On 7 Jan. 1871 Judge Roy retired; he returned to Quebec to live, and died there on 31 July 1880. He was buried in the chapel of the Hôtel-Dieu. On 11 Sept. 1832, at Quebec, he had married his first wife Adeline Masse, by whom he had at least one daughter, Adeline, who married Montreal lawyer Alexandre de Lusignan. Widowed, on 19 Aug. 1839 he married again, his second wife being Hélène Parent, who gave him six boys and one girl.

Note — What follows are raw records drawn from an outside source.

(** A new version becomes the current one, the previous one being released. *)
Lemma sys_ok_new S v cid :
  sys_ok S → current_ (sys S) = None →
  (Z.to_nat (version_id_seq_ (sys S)) < length (versions_ (sys S)))%nat →
  let id := version_id_seq_ (sys S) in
  sys_ok (mkSys (mkVersionSet (<[id := mkObj v 1]> (vs_heap (sys S)))
                   (<[Z.to_nat id := mkAtomic (Some id) false false]> (versions_ (sys S)))
                   (version_list (sys S) ++ [id]) (Some id) (id + 1) cid) (held S)).
Proof.
  intros H Hcur Hlen id. pose proof (so_seq S H) as Hseq.
  assert (id ∉ version_list (sys S)) as Hni by (intros Hin; apply (so_range S H) in Hin; lia).
  assert (∀ w, 0 <= w → w ≠ id → Z.to_nat id ≠ Z.to_nat w) as Hne by lia.
  assert (ref_count (held S) (Some id) id = 1) as Hid.
  { unfold ref_count. rewrite decide_True by done. pose proof (held_refs_bound (held S) id).
    destruct (decide (id ∈ held S)) as [Hin|Hin].
    - pose proof (so_held S H) as Hh. rewrite Forall_forall in Hh. by apply Hh in Hin.
    - rewrite held_refs_pos in Hin. lia. }
  split; cbn [sys held vs_heap versions_ version_list current_ version_id_seq_].
  - apply NoDup_app. split; [apply (so_list S H)|]. split; [|apply NoDup_singleton].
    intros w Hw ->%list_elem_of_singleton. done.
  - intros w. rewrite elem_of_app, list_elem_of_singleton. destruct (decide (w = id)) as [->|Hw].
    + rewrite lookup_insert_eq. naive_solver.
    + rewrite lookup_insert_ne, (so_heap S H) by done. tauto.
  - intros w. rewrite elem_of_app, list_elem_of_singleton, length_insert.
    intros [Hw| ->]; [|lia]. pose proof (so_range S H w Hw). lia.
  - intros w o a. destruct (decide (w = id)) as [->|Hw].
    + rewrite lookup_insert_eq, list_lookup_insert_eq by done. by intros [= <-] [= <-].
    + rewrite lookup_insert_ne by done. intros Ho.
      assert (0 <= w) by (pose proof (so_range S H w ltac:(by apply (so_heap S H); eauto)); lia).
      rewrite list_lookup_insert_ne by by apply Hne. intros Ha.
      destruct (so_live S H w o a Ho Ha) as (? & Hr & ?). split_and!; try done. rewrite Hr, Hcur.
      unfold ref_count. rewrite !decide_False by congruence. done.
  - intros w a. rewrite not_elem_of_app, list_elem_of_singleton. intros [Hw1 Hw2] Hw0.
    rewrite list_lookup_insert_ne by by apply Hne. by apply (so_gone S H).
  - intros w a Hw. rewrite list_lookup_insert_ne by (apply Hne; lia). apply (so_new S H w a). lia.
  - eapply Forall_impl; [apply (so_held S H)|]. intros w Hw. apply elem_of_app. by left.
  - intros c [= <-]. apply elem_of_app. right. by left.
  - apply (so_int S H).
  - lia.
Qed.
(* ===== verification/CompactionPick.v ===== *)
(** * CompactionPick: choosing compactions that can run in parallel

    [Version::ComputeNonOverlappingSet] and its helpers in
    [db/version_set.cc]: the files of a level and the next one are split into
    sets that background threads, or other servers, compact at the same time.
    A [Slice *] that is updated is an extra result. *)

From S2P Require Import Prelude Coding Comparator NovaCommon DbFormat Subrange FileMeta VersionEdit FileSearch VersionBuilder.

(** The members of [Compaction] that choosing inputs sets. *)
Record Compaction := mkCompaction {
  level_ : Z;
  target_level_ : Z;
  inputs_0 : list FileMetaData;
  inputs_1 : list FileMetaData;
  grandparents_ : list FileMetaData
}.

Definition all_inputs (c : Compaction) : list FileMetaData := inputs_0 c ++ inputs_1 c.

(** [IsTrivialMove]. *)
Definition IsTrivialMove (c : Compaction) : bool :=
  bool_decide (length (inputs_0 c) = 1%nat) && bool_decide (length (inputs_1 c) = 0%nat)
  && negb (bool_decide (level_ c = target_level_ c)).

(** [AddInputDeletions(edit)]. *)
Definition AddInputDeletions (c : Compaction) (edit : VersionEdit) : VersionEdit :=
  let edit := foldl (λ e f, DeleteFile e (level_ c) (number f)) edit (inputs_0 c) in
  foldl (λ e f, DeleteFile e (level_ c + 1) (number f)) edit (inputs_1 c).

Inductive OverlappingFileResult :=
  | OVERLAP_FOUND_NEW_TABLES | OVERLAP_EXCEED_MAX | OVERLAP_NO_NEW_TABLES.

#[export] Instance OverlappingFileResult_eq_dec : EqDecision OverlappingFileResult.
Proof. solve_decision. Defined.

Archives du séminaire de Chicoutimi, Fonds Victor-Alphonse Huard, Scrap-book, I, f.234; Fonds Léon Provancher, Correspondance, lettres de Louis-David Roy, 1860–1873. ASQ, Fichier des anciens du séminaire. PAC, MG 30, D62 (Audet papers), 26, pp.701–4. Le Canadien (Québec), 3 avril, 8 avril, 15 avril 1844; 1er mars, 13 mai 1850. Dom ann. reg., 1880–81, 428. Frère Éloi-Gérard, Recueil de généalogies des comtés de Charlevoix et Saguenay depuis l’origine jusqu’à 1939 (Publ. de la SHS, 5, La Malbaie, Qué., 1941), 448. Inventaire des contrats de mariages au greffe de Charlevoix accompagné de documents précieux se rapportant à l’histoire de Charlevoix et du Saguenay, Frère Éloi-Gérard, édit. (Publ. de la SHS, 8, La Malbaie, Qué. 1943), 257–61; P.-G. Roy, Les juges de la province de Québec, 481. Léon Provancher, Flore canadienne ou description de toutes les plantes des forêts, champs, jardins et eaux du Canada donnant le nom botanique de chacune, ses noms vulgaires français et anglais, indiquant son parcours géographique, les propriétés qui la distinguent, le mode de culture qui lui convient . . . (2v., Québec, 1862), I, iv. Percy Martin, “Le premier juge à Chicoutimi,” Saguenayensia (Chicoutimi, Qué.), I (1959) 81–82.